Think of it this way: farmed salmon are the new battery raised chickens. As with all livestock, there’s a great difference between intensively and extensively reared salmon. I’m not all that familiar with salmon farming across the pond, so I’m limiting my discussion to farms that rear Atlantic Salmon over on this side of the ocean.
However, salmon farming has suffered the same problems as agriculture in Europe at large. At first, it was highly profitable as salmon was perceived as a luxury good, particularly in its smoked form. But as the number of salmon farms grew, prices fell. This has led to some very intensive salmon farming, in the same way as we have intensive raising of chickens, pigs, etc. The reared salmon are generally kept in sea cages, which are simply massive cages that float off the shore and that are jam-packed full of salmon. Now this sort of promiscuity leads to disease if left unchecked, so the fish’s feed is laced with a whole cocktail of medication, including vast amounts of antibiotics. Once again, this is no different to intensive chicken farming, and in same way, there isn’t much evidence that this is particularly harmful to humans.
But here’s where the difference lies: the sea cages are right in the middle of the wild Atlantic salmon’s migratory routes. The reared salmon carry huge amounts of parasites (particularly sea lice) but can resist them because they’re pumped up to the eyeballs with drugs. So sea cages contain a much higher concentration of the things that the open ocean, and when wild salmon pass by, they’re infested. The sea cages are also breeding grounds for disease, and once again the wild salmon are not inocculated against this sort of assault. So the presence of the salmon farms adversely affects populations of wild Atlantic salmon, and God knows the things have enough trouble as it is thanks to the combined efforts of drift-netting and cutting off routes to their spawning grounds thanks to dams and pollution in rivers.

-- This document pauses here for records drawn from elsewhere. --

(** The handler of the chart's [update] event; [chartOptions] is
    [e.options.chart] ([None] when the update has no chart section). *)
Definition update (this : Chart.t) (chartOptions : option ChartUpdate.t)
    : result Chart.t :=
  match chartOptions with
  | Some optionsChart =>
      let this :=
        if defined (ChartUpdate.parallelCoordinates optionsChart) then
          Chart.set_hasParallelCoordinates
            (ChartUpdate.parallelCoordinates optionsChart) this
        else this in
      match ChartUpdate.parallelAxes optionsChart with
      | Some parallelAxes =>
          if truthy (Chart.hasParallelCoordinates this) then
            let this :=
              set_parallelAxes
                (merge (Chart.parallelAxes this) (Some parallelAxes)) this in
            each (Some (Chart.yAxis this)) (fun this r =>
              match Chart.axes this with
              | Some l =>
                  match l !! r with
                  | Some (Some axis) =>
                      axis ← axisUpdate this axis;
                      Ok (Chart.set_axes (Some (<[r := Some axis]> l)) this)
                  | _ => TypeError
                  end
              | None => TypeError
              end) this
          else Ok this
      | None => Ok this
      end
  | None => Ok this
  end.

End Update.

(** ** Notions the statements use *)

(** The data lengths L1..Lk of the series that define data, and the largest
    entry of a list (0 for the empty list). *)
Definition dataLengths (ss : list SeriesOptions.t) : list nat :=
  omap (fun s => length <$> SeriesOptions.data s) ss.

Definition max_list (l : list nat) : nat := foldr Nat.max 0%nat l.

(** The dimension counter after scanning [ss] from [c]. *)
Definition counterOf (c : Z) (ss : list SeriesOptions.t) : Z :=
  foldl (fun c a => match SeriesOptions.data a with
                    | Some data => Z.max c (Z.of_nat (length data) - 1)
                    | None => c
                    end) c ss.

(** The order the geometry roles are applied in, and the placement of
    axis [i] among [counter + 1] axes. *)
Definition rolesFor (inverted : bool) : list string :=
  if inverted then rev axisPosition else axisPosition.

Definition fractionOf (i : nat) (counter : Z) : float :=
  ((fromNat i + 0.5) / (fromZ counter + 1))%float.

(** The defined values the series hold at data index [i]. *)
Definition valuesAt (i : nat) (ss : list Series.t) : list numeric :=
  List.filter defined_numeric
    (map (fun s => default Undefined (Series.yData s !! i)) ss).

(** [m] is a least (greatest) entry of [l]. *)
Definition least (m : numeric) (l : list numeric) : Prop :=
  m ∈ l ∧ ∀ v, v ∈ l → PrimFloat.leb (toNumber m) (toNumber v) = true.

Definition greatest (m : numeric) (l : list numeric) : Prop :=
  m ∈ l ∧ ∀ v, v ∈ l → PrimFloat.leb (toNumber v) (toNumber m) = true.

(** A number in the strict sense: not [NaN]. *)
Definition isNumber (v : numeric) : Prop :=
  ∃ x, v = Num x ∧ is_nan x = false.

(** Absolute differences of consecutive entries. *)
Fixpoint gaps (xs : list float) : list float :=
  match xs with
  | a :: (b :: _) as rest => abs (b - a) :: gaps rest
  | _ => []
  end.

Section Notions.

Variable insert : nat -> list nat -> list nat.
Variable erase : list nat -> nat -> list nat.
Variable translate : Axis.t -> numeric -> numeric.
Variable isInsidePlot : Chart.t -> numeric -> numeric -> bool -> bool.

(** What binding a series does to one axis, and to one entry of
    [chart.axes]. *)
Definition bound (ref : nat) (axis : Axis.t) (collection : list nat)
    : Axis.t :=
  Axis.set_isDirty true (Axis.set_series (Some (insert ref collection)) axis).

Definition bindOne (ref : nat) (axis : option Axis.t)
    : result (option Axis.t) :=
  match axis with
  | None => TypeError
  | Some axis =>
      match Axis.series axis with
      | Some c => Ok (Some (bound ref axis c))
      | None => TypeError
      end
  end.

(** What destroying a series does to one entry of [chart.axes]. *)
Definition released (ref : nat) (axis : option Axis.t) : option Axis.t :=
  match axis with
  | Some a =>
      match Axis.series a with
      | Some collection =>
          Some (Axis.set_isDirty true
                  (Axis.set_forceRedraw true
                     (Axis.set_series (Some (erase collection ref)) a)))
      | None => axis
      end
  | None => axis
  end.

(** Where the axis of a dimension sits along the shared axis. *)
Definition axisCoordinate (chart : Chart.t) (axis : Axis.t) : numeric :=
  if Chart.polar chart then
    if truthy_numeric (Axis.angleRad axis) then Axis.angleRad axis else Num 0
  else if Chart.inverted chart then
    Num (Chart.plotHeight chart
         - toNumber (Axis.own "top" (Axis.geometry axis))
         + Chart.plotTop chart)%float
  else
    Num (toNumber (Axis.own "left" (Axis.geometry axis))
         - Chart.plotLeft chart)%float.

(** A defined point after translation on the axis of its dimension. *)
Definition translated (chart : Chart.t) (axis : Axis.t) (point : Point.t)
    : Point.t :=
  let plotX := axisCoordinate chart axis in
  let plotY := translate axis (Point.y point) in
  Point.set_plot plotX plotX plotY
    (Some (isInsidePlot chart plotX plotY (Chart.inverted chart))) point.

(** [plotX] of the defined points from dimension [i] on, in order. *)
Fixpoint definedPlotX (chart : Chart.t) (i : nat) (points : list Point.t)
    : list float :=
  match points with
  | [] => []
  | point :: rest =>
      if defined_numeric (Point.y point) then
        match Chart.axisAt chart (Chart.yAxis chart) i with
        | Some axis =>
            toNumber (axisCoordinate chart axis)
            :: definedPlotX chart (S i) rest
        | None => definedPlotX chart (S i) rest
        end
      else definedPlotX chart (S i) rest
  end.

Definition previous (lastPlotX : numeric) : list float :=
  match lastPlotX with
  | Undefined => []
  | v => [toNumber v]
  end.

End Notions.

(** The flag the constructor reads from the user options. *)
Definition requested (options : Options.t) : value :=
  match Options.chart options with
  | None => VUndefined
  | Some c => ChartOptions.parallelCoordinates c
  end.

(** ** Sample charts *)

(** A chart as the constructor sees it, before any option is read. *)
Definition blankChart : Chart.t :=
  Chart.make VUndefined None false false 0%float 0%float 0%float [] None [] [].

Definition seriesOfLength (n : nat) : SeriesOptions.t :=
  SeriesOptions.make (Some (replicate n (VNum 1))).

(** [{ chart: { parallelCoordinates: true } }]: no [series] key at all. *)
Definition withoutSeries : Options.t :=
  Options.make (Some (ChartOptions.make (VBool true))) None None None None
    None None.

(** [{ chart: { parallelCoordinates: true }, series: [] }]. *)
Definition noSeries : Options.t :=
  Options.make (Some (ChartOptions.make (VBool true))) (Some []) None None
    None None None.

(** Three series of lengths 4, 3 and 5. *)
Definition threeSeries : Options.t :=
  Options.make (Some (ChartOptions.make (VBool true)))
    (Some [seriesOfLength 4; seriesOfLength 3; seriesOfLength 5]) None None
    None None None.

(** No series, and [xAxis: { type: 'linear' }]. *)
Definition linearXAxis : Options.t :=
  Options.make (Some (ChartOptions.make (VBool true))) (Some []) None
    (Some (inl [("type", VStr "linear")])) None None None.

(** A linear chart in parallel mode with two dimensions. *)
Definition enabledChart : Chart.t :=
  Chart.make (VBool true) (Some 1) false false 0%float 0%float 0%float []
    None [] [].

Definition seriesOf (yData : list numeric) : Series.t :=
  Series.make yData None None None Undefined.

(** The series [[1,5], [2,null], [3,7]] under the references 0, 1, 2. *)
Definition threeBound (r : nat) : option Series.t :=
  [seriesOf [Num 1; Num 5]; seriesOf [Num 2; Null]; seriesOf [Num 3; Num 7]]
    !! r.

This problem is exacerbated by the fact that there is so much farmed salmon around that it’s unprofitable unless produced in huge quantities. As for the end product, it can contain up to 70% more saturated fats than a wild salmon, as the fish are fed on high-protein pellets rather and are pretty much stationary. There isn’t all that much wrong with the taste though, and the food is indeed laced with carotene pigments to make the flesh pink, as this is what the consumer expects. If you buy wild salmon from the Baltic where there are low densities of crustaceans such as shrimp, it is almost white, and this impedes its sales.

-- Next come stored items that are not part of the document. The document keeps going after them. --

(** The words of a text are its pieces between runs of white space. *)
Lemma wordsOf_pieces (txt : jsstring) : wordsOf txt = pieces false [] txt.
Proof.
  unfold wordsOf, split. destruct txt as [|c tl].
  - reflexivity.
  - apply split_loop_pieces. cbn [rest]. lia.
Qed.

Lemma pieces_length_acc (s : jsstring) :
  forall insep acc acc',
    List.length (pieces insep acc s) = List.length (pieces insep acc' s).
Proof.
  induction s as [|c s IH]; intros insep acc acc'; [reflexivity|].
  cbn [pieces]. destruct (isWhiteSpace c).
  - destruct insep; [apply IH | cbn [List.length]; f_equal; apply IH].
  - apply IH.
Qed.

Lemma pieces_length_sep (s : jsstring) :
  forall acc, List.length (pieces true acc s) <= List.length (pieces false acc s).
Proof.
  destruct s as [|c s]; intros acc; [reflexivity|].
  cbn [pieces]. destruct (isWhiteSpace c); [|reflexivity].
  cbn [List.length]. rewrite (pieces_length_acc s true acc []). lia.
Qed.

(** A word in front of a text adds no piece to it. *)
Lemma pieces_length_word (w s : jsstring) :
  forallb (fun c => negb (isWhiteSpace c)) w = true ->
  forall insep acc,
    List.length (pieces insep acc (w ++ s)) <= List.length (pieces false [] s).
Proof.
  intros Hw. induction w as [|c w IH]; intros insep acc.
  - cbn [app]. destruct insep.
    + rewrite (pieces_length_acc s true acc []). apply pieces_length_sep.
    + now rewrite (pieces_length_acc s false acc []).
  - cbn [forallb] in Hw. apply andb_true_iff in Hw. destruct Hw as [Hc Hw].
    apply negb_true_iff in Hc. cbn [app pieces]. rewrite Hc. now apply IH.
Qed.

Lemma pieces_length_joined (F : list jsstring) (t : jsstring) :
  Forall (fun w => forallb (fun c => negb (isWhiteSpace c)) w = true) F ->
  forallb (fun c => negb (isWhiteSpace c)) t = true ->
  forall insep acc,
    List.length (pieces insep acc (join (JS " ") F ++ t))
    <= Nat.max 1 (List.length F).
Proof.
  intros HF Ht. induction HF as [|w F Hw HF IH]; intros insep acc.
  - cbn [join app]. rewrite <- (app_nil_r t).
    etransitivity; [now apply pieces_length_word|]. simpl. lia.
  - destruct F as [|w' F].
    + cbn [join]. rewrite <- (app_nil_r (w ++ t)).
      etransitivity; [apply pieces_length_word|].
      * rewrite forallb_app. now rewrite Hw, Ht.
      * simpl. lia.
    + change (join (JS " ") (w :: w' :: F))
        with (w ++ JS " " ++ join (JS " ") (w' :: F)).
      rewrite <- !app_assoc.
      etransitivity; [now apply pieces_length_word|].
      change (JS " " ++ join (JS " ") (w' :: F) ++ t)
        with (32%N :: (join (JS " ") (w' :: F) ++ t)).
      cbn [pieces]. change (isWhiteSpace 32) with true. cbv iota.
      cbn [List.length]. specialize (IH true []).
      cbn [List.length] in IH |- *. lia.
Qed.

Lemma forallb_rev_list (p : N -> bool) (l : jsstring) :
  forallb p (rev l) = forallb p l.
Proof.
  induction l as [|c l IH]; [reflexivity|]. cbn [rev forallb].
  rewrite forallb_app, IH. cbn [forallb]. rewrite andb_true_r. apply andb_comm.
Qed.

Lemma pieces_words (s : jsstring) :
  forall insep acc,
    forallb (fun c => negb (isWhiteSpace c)) acc = true ->
    Forall (fun w => forallb (fun c => negb (isWhiteSpace c)) w = true)
      (pieces insep acc s).
Proof.
  induction s as [|c s IH]; intros insep acc Hacc.
  - cbn [pieces]. constructor; [|constructor]. now rewrite forallb_rev_list.
  - cbn [pieces]. destruct (isWhiteSpace c) eqn:E.
    + destruct insep; [now apply IH|].
      constructor; [now rewrite forallb_rev_list | now apply IH].
    + apply IH. cbn [forallb]. now rewrite E, Hacc.
Qed.

Lemma Forall_firstn_list (P : jsstring -> Prop) (n : nat) (l : list jsstring) :
  Forall P l -> Forall P (firstn n l).
Proof.
  intros H. rewrite <- (firstn_skipn n l) in H. now apply Forall_app in H.
Qed.

Lemma ellipsis_word :
  forallb (fun c => negb (isWhiteSpace c)) (JS "…") = true.
Proof. reflexivity. Qed.

End Words.

Lemma truncateWords_keeps (txt : jsstring) (n : nat) :
  List.length (wordsOf txt) <= n -> truncateWords txt n = txt.
Proof.
  intros H. unfold truncateWords. fold (wordsOf txt).
  apply Nat.leb_le in H. now rewrite H.
Qed.

(** The result of truncateWords has n words at most, and one at least. *)
Lemma truncateWords_words (txt : jsstring) (n : nat) :
  List.length (wordsOf (truncateWords txt n)) <= Nat.max 1 n.
Proof.
  destruct (Nat.leb (List.length (wordsOf txt)) n) eqn:E.
  - apply Nat.leb_le in E. rewrite (truncateWords_keeps txt n E). lia.
  - unfold truncateWords. fold (wordsOf txt). rewrite E.
    rewrite (wordsOf_pieces (_ ++ _)).
    etransitivity; [apply pieces_length_joined|].
    + apply Forall_firstn_list. rewrite wordsOf_pieces. now apply pieces_words.
    + apply ellipsis_word.
    + apply Nat.leb_gt in E. rewrite length_firstn. lia.
Qed.
Lemma flat_map_if_filter {A B} (P : A → Prop) `{!∀ x, Decision (P x)}
    (g : A → list B) (l : list A) :
  flat_map (λ x, if decide (P x) then g x else []) l = flat_map g (filter P l).
Proof.
  induction l as [|x l IH]; [done|]. cbn [flat_map]. rewrite IH.
  destruct (decide (P x)).
  - by rewrite filter_cons_True.
  - by rewrite filter_cons_False.
Qed.

Lemma exec_printResults F st :
  exec (printResults ir F) st
  = with_output (report_header ir F
                 ++ flat_map (report_line ir) (reported (keyPointDependencies st))
                 ++ report_footer) st.
Proof.
  unfold printResults. rewrite exec_bind, exec_out, exec_bind.
  change (eval get_state ?s) with s. change (exec get_state ?s) with s.
  rewrite exec_bind, exec_out.
  change (keyPointDependencies (with_output _ st)) with (keyPointDependencies st).
  rewrite <- (with_output_app _ (_ ++ _)), <- with_output_app. f_equal.
  fold (report_header ir F).
  generalize (with_output (report_header ir F) st) as st1. intros st1.
  unfold reported. rewrite <- flat_map_if_filter.
  rewrite <- (exec_for_each_out (map_iter (keyPointDependencies st))).
  rewrite !exec_for_each. apply foldl_ext_in. intros s [inst inputs] _.
  unfold exec at 1, mbind, M_bind. rewrite getLineNumber_run.
  cbn [snd]. destruct (decide (inputs = ∅)) as [->|Hne].
  - rewrite bool_decide_eq_true_2 by done. cbn [negb].
    rewrite decide_False by (by intros []). by rewrite exec_out, with_output_nil.
  - rewrite bool_decide_eq_false_2 by done. cbn [negb].
    rewrite decide_True by done. rewrite exec_out.
    unfold report_line. cbn [fst snd].
    rewrite <- !with_output_app.
    pose proof (exec_for_each_out (set_iter inputs)
                  (λ input, [Val input; Str " "])) as Hin.
    unfold exec in Hin. unfold out at 1.
    destruct (for_each (set_iter inputs) _ _) as [[] s'] eqn:Hrun.
    specialize (Hin (with_output [Str "Line "; Unsigned (lineNumber ir inst);
                                  Str ": Influenced by inputs: "] s)).
    unfold with_output at 1 in Hin. rewrite Hrun in Hin. cbn in Hin. by subst s'.
Qed.
End Report.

So to conclude, there’s nothing wrong with salmon farming except when it’s done intensively, the flesh is indeed artificially coloured through adding pigments to the fish’s feed but this is harmless, and it also contains far more fat that the wild equivalent.
The solution is to farm salmon less intensively, but this would entail an increase in price, which is unacceptable to the supermarkets who wish to shift large amounts of salmon, and to large amounts of consumers who have become accustomed to plentiful cheap salmon.
I’m beginning to sound like José Bové.